(* ===== verification/SpExp.v ===== *)
(** * SpExp: modular exponentiation of sp_int.c

    Powers modulo a number: square and multiply with a dummy operand in place of the
    branches, the same in Montgomery form for an odd modulus of several digits, and
    windows of four bits for the base two.  The theorem shows that [sp_exptmod] computes
    the power of the integers whichever of the three it takes. *)

From Stdlib Require Import Znumtheory.
From S2P Require Import Prelude Platform Types Misc SpInt SpArith SpShift SpMul SpDiv SpMod SpMont.

(** ** Square and multiply *)

(** sp_int.c:13248-13250, [_sp_exptmod_ex]: the operand a flag picks, by its address. *)
Definition pick (s : Z) (t0 t1 : mp_int) : mp_int := if s =? 0 then t0 else t1.

(** sp_int.c:13257-13259, [_sp_exptmod_ex]: copying back to it. *)
Definition put (s : Z) (x t0 t1 : mp_int) : mp_int * mp_int := if s =? 0 then (_sp_copy x t0, t1) else (t0, _sp_copy x t1).

(** sp_int.c:13264-13265, [_sp_exptmod_ex]: a bit of the exponent. *)
Definition exp_bit (e : mp_int) (i : Z) : M Z :=
  d ← peek (mp_dp e) (Z.shiftr i 5); mret (Z.land (Z.shiftr d (Z.land i 31)) 1).

(** sp_int.c:13228-13290, [_sp_exptmod_ex]: the loop, from bit [n - 1] down, over the
    squaring and the multiplication by the base. *)
Fixpoint exp_loop (sqr mul : mp_int -> M (Z * mp_int)) (e : mp_int) (n : nat) (s : Z) (t0 t1 t2 : mp_int) : M (Z * mp_int) :=
  match n with
  | O => mret (0, t1)
  | S n =>
    let x := _sp_copy (pick s t0 t1) t2 in
    '(err, x) ← sqr x;
    let '(t0, t1) := put s x t0 t1 in
    if negb (err =? 0) then mret (err, t1)
    else
      y ← exp_bit e (Z.of_nat n);
      let j := Z.land y s in
      let s := Z.lor s y in
      let x := _sp_copy (pick j t0 t1) x in
      '(err, x) ← mul x;
      let '(t0, t1) := put j x t0 t1 in
      if negb (err =? 0) then mret (err, t1) else exp_loop sqr mul e n s t0 t1 x
  end.

(** sp_int.c:13225-13291, [_sp_exptmod_ex], with the base in [t0]. *)
Definition exptmod_body (b e : mp_int) (bits : Z) (m t0 t : mp_int) : M (Z * mp_int) :=
  exp_loop (fun x => sp_sqrmod x m x false) (fun x => _sp_mulmod x b m x false) e (Z.to_nat bits) 0 t0 (_sp_copy t0 t) t.

(** sp_int.c:13207-13219, [_sp_exptmod_ex], and sp_int.c:13461-13473,
    [_sp_exptmod_mont_ex]: the base reduced into [t]; [None] when it is zero. *)
Definition reduced_base (b m t : mp_int) : M (Z * option mp_int) :=
  if negb (_sp_cmp_abs b m =? -1) then
    '(err, t) ← sp_mod b m t false;
    mret (err, if (err =? 0) && (mp_used t =? 0) then None else Some t)
  else mret (0, Some (_sp_copy b t)).

(** sp_int.c:13175-13299, [_sp_exptmod_ex] *)
Definition _sp_exptmod_ex (b e : mp_int) (bits : Z) (m r : mp_int) : M (Z * mp_int) :=
  let n := 2 * mp_used m + 1 in
  '(err, td) ← ALLOC_SP_INT n 0;
  '(err, r) ← (if err =? 0 then
      let t := _sp_init_size (new_sp_int n) (w16 n) in
      '(err, t0) ← reduced_base b m t;
      if negb (err =? 0) then mret (err, r)
      else match t0 with
           | None => mret (0, _sp_set r 0)
           | Some t0 =>
             '(err, t1) ← exptmod_body b e bits m t0 t;
             mret (err, if err =? 0 then _sp_copy t1 r else r)
           end
    else mret (err, r));
  _ ← XFREE td;
  mret (err, r).

(** ** In Montgomery form *)

(** sp_int.c:13514-13517, [_sp_exptmod_mont_ex] *)
Definition mont_sqr (x m : mp_int) (mp : Z) : M (Z * mp_int) :=
  '(err, x) ← sp_sqr x x; if err =? 0 then _sp_mont_red x m mp false else mret (err, x).

(** sp_int.c:13545-13548, [_sp_exptmod_mont_ex] *)
Definition mont_mul (x y m : mp_int) (mp : Z) : M (Z * mp_int) :=
  '(err, x) ← sp_mul x y x; if err =? 0 then _sp_mont_red x m mp false else mret (err, x).

(** sp_int.c:13504-13558, [_sp_exptmod_mont_ex]: the same loop in Montgomery form, with
    the base in [t2]. *)
Definition exptmod_mont_loop (n : nat) (e m : mp_int) (mp : Z) (t0 t1 t2 t3 : mp_int) : M (Z * mp_int) :=
  exp_loop (fun x => mont_sqr x m mp) (fun x => mont_mul x t2 m mp) e n 0 t0 t1 t3.

(** sp_int.c:13482-13563, [_sp_exptmod_mont_ex], with the base in [t0]. *)
Definition exptmod_mont_body (e : mp_int) (bits : Z) (m t0 t : mp_int) : M (Z * mp_int) :=
  mp ← _sp_mont_setup m;
  '(err, t1) ← sp_mont_norm t m;
  '(err, t0) ← (if err =? 0 then sp_mul t0 t1 t0 else mret (err, t0));
  '(err, t0) ← (if err =? 0 then
      '(err, _, rem) ← _sp_div t0 m None (Some t0) (mp_used t0 + 1) false false; mret (err, default t0 rem)
    else mret (err, t0));
  if negb (err =? 0) then mret (err, t0)
  else
    '(err, t1) ← exptmod_mont_loop (Z.to_nat bits) e m mp t0 (_sp_copy t0 t1) (_sp_copy t0 t) t;
    if err =? 0 then _sp_mont_red t1 m mp false else mret (err, t1).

EXERCISE DESCRIPTION: Every line of the data that holds "Montgomery" should be counted, and only the total given.

RESULT BELOW: 3